TASK PROMPT
Write out, from the entries below, exactly the lines that run between the lines holding "match n with" and "[entity.ai.perform()] of whatever", inclusive, and stop there.

RECORDS FOR PROCESSING
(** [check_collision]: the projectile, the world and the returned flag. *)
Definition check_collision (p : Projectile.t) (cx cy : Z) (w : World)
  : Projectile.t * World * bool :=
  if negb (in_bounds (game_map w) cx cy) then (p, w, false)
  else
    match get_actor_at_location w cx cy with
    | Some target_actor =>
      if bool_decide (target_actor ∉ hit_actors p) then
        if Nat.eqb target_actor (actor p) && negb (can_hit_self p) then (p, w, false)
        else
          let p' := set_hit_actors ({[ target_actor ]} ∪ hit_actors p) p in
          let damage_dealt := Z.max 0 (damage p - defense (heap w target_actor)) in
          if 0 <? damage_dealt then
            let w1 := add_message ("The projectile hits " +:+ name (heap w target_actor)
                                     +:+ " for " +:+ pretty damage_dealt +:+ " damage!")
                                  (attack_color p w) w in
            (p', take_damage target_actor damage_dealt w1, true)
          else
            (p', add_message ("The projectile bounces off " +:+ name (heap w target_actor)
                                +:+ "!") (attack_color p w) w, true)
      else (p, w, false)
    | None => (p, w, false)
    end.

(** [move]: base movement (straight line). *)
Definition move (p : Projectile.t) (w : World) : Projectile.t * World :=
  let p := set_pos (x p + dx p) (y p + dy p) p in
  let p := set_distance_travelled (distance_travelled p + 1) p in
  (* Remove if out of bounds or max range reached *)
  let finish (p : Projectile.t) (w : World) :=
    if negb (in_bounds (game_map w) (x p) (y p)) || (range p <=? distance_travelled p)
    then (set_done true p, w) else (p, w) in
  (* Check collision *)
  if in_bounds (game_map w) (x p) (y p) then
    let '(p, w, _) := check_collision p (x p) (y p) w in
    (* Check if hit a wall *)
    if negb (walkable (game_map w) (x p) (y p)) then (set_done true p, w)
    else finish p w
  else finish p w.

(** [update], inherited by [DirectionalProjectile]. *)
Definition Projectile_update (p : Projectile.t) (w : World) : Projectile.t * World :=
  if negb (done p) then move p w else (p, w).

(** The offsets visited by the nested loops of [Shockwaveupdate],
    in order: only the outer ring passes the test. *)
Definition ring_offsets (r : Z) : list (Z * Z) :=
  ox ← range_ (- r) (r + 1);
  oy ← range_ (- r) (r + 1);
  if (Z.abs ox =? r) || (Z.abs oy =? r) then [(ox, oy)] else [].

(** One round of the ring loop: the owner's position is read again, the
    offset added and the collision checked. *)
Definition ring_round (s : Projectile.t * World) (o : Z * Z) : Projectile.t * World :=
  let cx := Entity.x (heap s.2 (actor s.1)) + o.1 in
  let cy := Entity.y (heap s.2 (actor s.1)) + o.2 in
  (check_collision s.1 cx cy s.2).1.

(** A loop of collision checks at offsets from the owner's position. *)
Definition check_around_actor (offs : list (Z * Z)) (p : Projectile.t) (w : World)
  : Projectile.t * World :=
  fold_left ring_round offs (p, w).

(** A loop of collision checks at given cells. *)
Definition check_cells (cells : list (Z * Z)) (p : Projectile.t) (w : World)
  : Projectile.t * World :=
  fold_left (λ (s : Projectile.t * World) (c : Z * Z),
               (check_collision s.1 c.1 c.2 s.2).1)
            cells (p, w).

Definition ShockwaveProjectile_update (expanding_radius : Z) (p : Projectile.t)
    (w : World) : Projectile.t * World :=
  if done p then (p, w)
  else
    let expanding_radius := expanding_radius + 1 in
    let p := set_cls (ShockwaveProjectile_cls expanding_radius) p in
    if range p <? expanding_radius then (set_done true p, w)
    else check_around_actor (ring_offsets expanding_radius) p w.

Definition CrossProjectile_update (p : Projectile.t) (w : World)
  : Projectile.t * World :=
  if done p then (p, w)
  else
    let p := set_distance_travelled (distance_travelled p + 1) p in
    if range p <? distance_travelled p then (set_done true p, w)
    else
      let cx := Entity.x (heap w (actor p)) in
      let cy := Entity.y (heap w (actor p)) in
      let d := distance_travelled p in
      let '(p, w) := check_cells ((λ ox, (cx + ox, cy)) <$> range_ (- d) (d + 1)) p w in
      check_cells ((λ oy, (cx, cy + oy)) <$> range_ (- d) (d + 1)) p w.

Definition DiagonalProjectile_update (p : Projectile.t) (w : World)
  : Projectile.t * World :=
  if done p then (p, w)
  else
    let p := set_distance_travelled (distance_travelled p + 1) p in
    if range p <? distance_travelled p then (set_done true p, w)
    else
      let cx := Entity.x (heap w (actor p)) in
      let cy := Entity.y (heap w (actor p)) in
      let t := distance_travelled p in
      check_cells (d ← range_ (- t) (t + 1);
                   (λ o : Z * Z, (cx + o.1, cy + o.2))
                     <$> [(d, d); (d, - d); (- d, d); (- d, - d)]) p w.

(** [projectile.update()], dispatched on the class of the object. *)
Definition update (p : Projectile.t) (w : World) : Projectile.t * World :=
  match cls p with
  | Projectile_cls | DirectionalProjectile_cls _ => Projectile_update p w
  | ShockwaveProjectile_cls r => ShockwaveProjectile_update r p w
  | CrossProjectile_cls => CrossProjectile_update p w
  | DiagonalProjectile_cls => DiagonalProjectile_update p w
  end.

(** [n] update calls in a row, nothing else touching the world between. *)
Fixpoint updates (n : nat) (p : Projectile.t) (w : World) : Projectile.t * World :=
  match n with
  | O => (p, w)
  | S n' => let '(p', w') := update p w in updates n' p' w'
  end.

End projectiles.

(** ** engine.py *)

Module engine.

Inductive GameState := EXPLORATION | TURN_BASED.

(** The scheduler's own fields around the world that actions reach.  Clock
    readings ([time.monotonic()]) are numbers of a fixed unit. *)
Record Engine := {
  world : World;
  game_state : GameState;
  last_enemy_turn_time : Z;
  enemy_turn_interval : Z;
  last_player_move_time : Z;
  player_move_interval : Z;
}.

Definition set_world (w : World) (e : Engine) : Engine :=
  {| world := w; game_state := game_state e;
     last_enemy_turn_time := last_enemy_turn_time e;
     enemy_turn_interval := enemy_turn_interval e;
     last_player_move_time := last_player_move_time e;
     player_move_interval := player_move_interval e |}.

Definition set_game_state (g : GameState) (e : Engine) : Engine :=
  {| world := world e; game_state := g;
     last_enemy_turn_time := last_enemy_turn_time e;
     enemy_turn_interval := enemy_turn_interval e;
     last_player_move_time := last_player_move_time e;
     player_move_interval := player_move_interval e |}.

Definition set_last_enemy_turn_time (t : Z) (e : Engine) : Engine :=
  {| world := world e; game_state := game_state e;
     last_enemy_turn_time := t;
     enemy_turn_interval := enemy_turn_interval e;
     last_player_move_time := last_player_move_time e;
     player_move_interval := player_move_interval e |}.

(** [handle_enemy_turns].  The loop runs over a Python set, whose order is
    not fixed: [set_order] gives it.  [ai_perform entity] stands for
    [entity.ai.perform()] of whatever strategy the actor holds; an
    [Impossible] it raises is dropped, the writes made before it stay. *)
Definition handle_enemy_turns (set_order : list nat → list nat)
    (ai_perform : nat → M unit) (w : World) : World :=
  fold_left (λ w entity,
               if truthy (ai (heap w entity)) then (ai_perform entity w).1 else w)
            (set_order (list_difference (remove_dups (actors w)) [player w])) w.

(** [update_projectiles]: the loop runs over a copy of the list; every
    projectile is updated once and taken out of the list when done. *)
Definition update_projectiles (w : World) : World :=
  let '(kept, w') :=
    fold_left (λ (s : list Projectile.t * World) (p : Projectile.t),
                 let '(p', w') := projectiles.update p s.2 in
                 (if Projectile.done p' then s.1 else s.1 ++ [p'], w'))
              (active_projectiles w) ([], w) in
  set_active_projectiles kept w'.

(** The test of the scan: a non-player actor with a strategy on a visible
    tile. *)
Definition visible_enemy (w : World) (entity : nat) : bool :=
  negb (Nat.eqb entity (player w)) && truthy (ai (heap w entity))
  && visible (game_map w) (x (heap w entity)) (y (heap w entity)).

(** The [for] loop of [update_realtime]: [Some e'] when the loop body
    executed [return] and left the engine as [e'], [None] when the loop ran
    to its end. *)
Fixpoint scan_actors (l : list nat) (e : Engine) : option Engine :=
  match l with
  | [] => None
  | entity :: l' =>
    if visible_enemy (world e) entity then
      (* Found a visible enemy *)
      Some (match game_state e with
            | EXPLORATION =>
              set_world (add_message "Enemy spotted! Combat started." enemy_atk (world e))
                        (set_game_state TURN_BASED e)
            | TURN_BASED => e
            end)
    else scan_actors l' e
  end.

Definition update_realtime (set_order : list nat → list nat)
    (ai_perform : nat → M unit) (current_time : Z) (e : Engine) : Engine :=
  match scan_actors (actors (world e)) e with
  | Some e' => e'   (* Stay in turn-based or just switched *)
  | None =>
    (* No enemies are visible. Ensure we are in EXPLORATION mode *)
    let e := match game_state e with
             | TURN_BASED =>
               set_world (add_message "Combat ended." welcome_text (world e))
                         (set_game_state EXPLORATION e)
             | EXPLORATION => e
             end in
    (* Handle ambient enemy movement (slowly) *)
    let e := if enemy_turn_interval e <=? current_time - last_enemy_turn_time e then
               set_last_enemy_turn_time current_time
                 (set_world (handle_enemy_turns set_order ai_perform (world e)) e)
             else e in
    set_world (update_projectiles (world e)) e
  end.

FINAL ANSWER
  match n with
  | O => (p, w)
  | S n' => let '(p', w') := update p w in updates n' p' w'
  end.

End projectiles.

(** ** engine.py *)

Module engine.

Inductive GameState := EXPLORATION | TURN_BASED.

(** The scheduler's own fields around the world that actions reach.  Clock
    readings ([time.monotonic()]) are numbers of a fixed unit. *)
Record Engine := {
  world : World;
  game_state : GameState;
  last_enemy_turn_time : Z;
  enemy_turn_interval : Z;
  last_player_move_time : Z;
  player_move_interval : Z;
}.

Definition set_world (w : World) (e : Engine) : Engine :=
  {| world := w; game_state := game_state e;
     last_enemy_turn_time := last_enemy_turn_time e;
     enemy_turn_interval := enemy_turn_interval e;
     last_player_move_time := last_player_move_time e;
     player_move_interval := player_move_interval e |}.

Definition set_game_state (g : GameState) (e : Engine) : Engine :=
  {| world := world e; game_state := g;
     last_enemy_turn_time := last_enemy_turn_time e;
     enemy_turn_interval := enemy_turn_interval e;
     last_player_move_time := last_player_move_time e;
     player_move_interval := player_move_interval e |}.

Definition set_last_enemy_turn_time (t : Z) (e : Engine) : Engine :=
  {| world := world e; game_state := game_state e;
     last_enemy_turn_time := t;
     enemy_turn_interval := enemy_turn_interval e;
     last_player_move_time := last_player_move_time e;
     player_move_interval := player_move_interval e |}.

(** [handle_enemy_turns].  The loop runs over a Python set, whose order is
    not fixed: [set_order] gives it.  [ai_perform entity] stands for
    [entity.ai.perform()] of whatever strategy the actor holds; an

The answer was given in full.